The Reality of AI in Engineering: Why Productivity Gains Are Capturing System Issues

The adoption of AI in applications engineering is accelerating rapidly, yet organizations often struggle to translate early-stage testing into meaningful production results. In the latest SD Times Live! webinar, Will Lytle, CEO of Plandek, said the challenge is not the tools, but “how they are used in the system.” The most effective AI teams recognize that the benefits of AI are often absorbed by system constraints, preventing positive outcomes from being delivered.

The AI ​​Adoption Surge and the Perception Gap

The adoption of AI in all engineering organizations has become almost universal. Polling data from Plandek shows a significant increase: In the past 6 months, 30% of respondents have deployed AI to at least half of their engineering teams, but in a survey conducted last month, that number jumped to 93%. In addition, 48% of organizations have deployed AI to 90% or more of their teams, up from 12% 6 months earlier. This program aims for developers, product owners, and product teams to use AI in their various roles.

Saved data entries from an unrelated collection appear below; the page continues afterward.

(** The store [create("X", {"S", "Z"})] hands to the private [connect]:
    [S] and the node just inserted for [X]. *)
Definition store_SX : VirusGenealogy string :=
  {| heap := <[101%N := new_Node "X"]> (heap store_S);
     viruses := <["X" := 101%N]> (viruses store_S);
     stemNode := stemNode store_S |}.

(** A caller who makes the stem a child: [connect("S", "A")]. *)
Definition store_SA_cycle := state_of (connect "S" "A" store_SA).

(** A caller who makes the stem a child of [R], below a node [Q1] that
    keeps another parent, and then removes [R]. *)
Definition store_Q1 := state_of (create "Q1" ["S"] 101%N store_S).
Definition store_Q2 := state_of (create "Q2" ["Q1"] 102%N store_Q1).
Definition store_Q1_Q2 := state_of (connect "Q1" "Q2" store_Q2).
Definition store_R := state_of (create "R" ["Q1"] 103%N store_Q1_Q2).
Definition store_R_S := state_of (connect "S" "R" store_R).

(** The same caller after [remove("R")], which takes the stem with [R],
    and after [create("S", {"Q1", "Q2"})] then, at a new address. *)
Definition store_stem_gone : VirusGenealogy string :=
  match remove "R" store_R_S with
  | Some o => state_of o
  | None => store_R_S
  end.
Definition store_stem_again :=
  state_of (create "S" ["Q1"; "Q2"] 104%N store_stem_gone).

(** Numbers as identifiers: the stem [0], then the viruses [2] and [1],
    created in this order at ascending addresses. *)
Definition store_0 : VirusGenealogy N := construct 0%N 100%N.
Definition store_02 := state_of (create 2%N [0%N] 101%N store_0).
Definition store_021 := state_of (create 1%N [0%N] 102%N store_02).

Despite this growth in adoption, Lytle pointed out a major disconnect: Developers often feel they are faster, produce code and run tests better, but this does not consistently translate to organizational speed. In fact, an MIT survey found that while only 20% of developers are experienced he heard immediately, an analysis of the quality of delivery systems showed that they were 19% slower.

Shifting Bottlenecks: Why AI’s Benefits Are Being Taken

The main problem is that the AI ​​doesn’t automatically correct for team strengths or system errors. “It’s because AI doesn’t fix the team, right? AI augments what’s already there,” Lytle explained.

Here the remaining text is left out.